Rebecca Marchiel (University of Mississippi)

Date: 

Monday, April 18, 2016, 4:00pm to 6:00pm

Location: 

ROBINSON HALL LOWER LIBRARY

Rebecca Marchiel, Assistant Professor of History, University of Mississippi: "It's Our Money: Defending Financial Common Sense in a Collapsing New Deal Order."

Bio: Rebecca Marchiel is an Assistant Professor of History at the University of Mississippi, specializing in urban history, political history, and the history of American capitalism. Her first book project, "Neighborhoods First: The Urban Reinvestment Movement in the Era of Financial Deregulation," examines how the U.S. financial system shaped and was shaped by the political organizing of ordinary people during the last third of the twentieth century.
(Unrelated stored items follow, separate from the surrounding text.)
(** *** Retention *)

Definition trim_history (keep_last : pyval) : M pyval :=
  do! n <- mlift (validate_nonneg keep_last (u "invalid_keep_last")) in
  _connection ;!
  begin_immediate ;!
  sanitize
    (do! count <- query (fun d => Z.of_nat (length (chat_logs d))) in
     bind_int n ;!
     execute (fun d =>
       let kept := map c_id (last_n (Z.to_nat n) (chat_logs d)) in
       Some (tt, delete_chats (fun i => negb (bool_decide (i ∈ kept))) d)) ;!
     commit ;!
     mret (privacy_result [(u "remaining", Z.min count n)])).

(** *** Lifecycle *)

Definition close : M unit := fun s => (Ok tt, mkStore (committed s) None true (faults s)).

End Operations.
It charts the politics and organizing of the urban reinvestment movement, a multiracial coalition of low- and moderate-income urbanites who sought community control over investment capital. Drawing on the unprocessed archive of National People's Action, the reinvestment movement's lead organization, the project explores how activists fought to preserve the benefits of regulated banking at a time when the New Deal financial regime began to crumble. Rebecca is also working on an article that explores the role of the Federal Housing Administration in bolstering separate and unequal urban mortgage markets when it adopted new programs that targeted low-income home buyers in the wake of the 1960s urban rebellions. Rebecca received her Ph.D. in United States History from Northwestern University in the summer of 2014.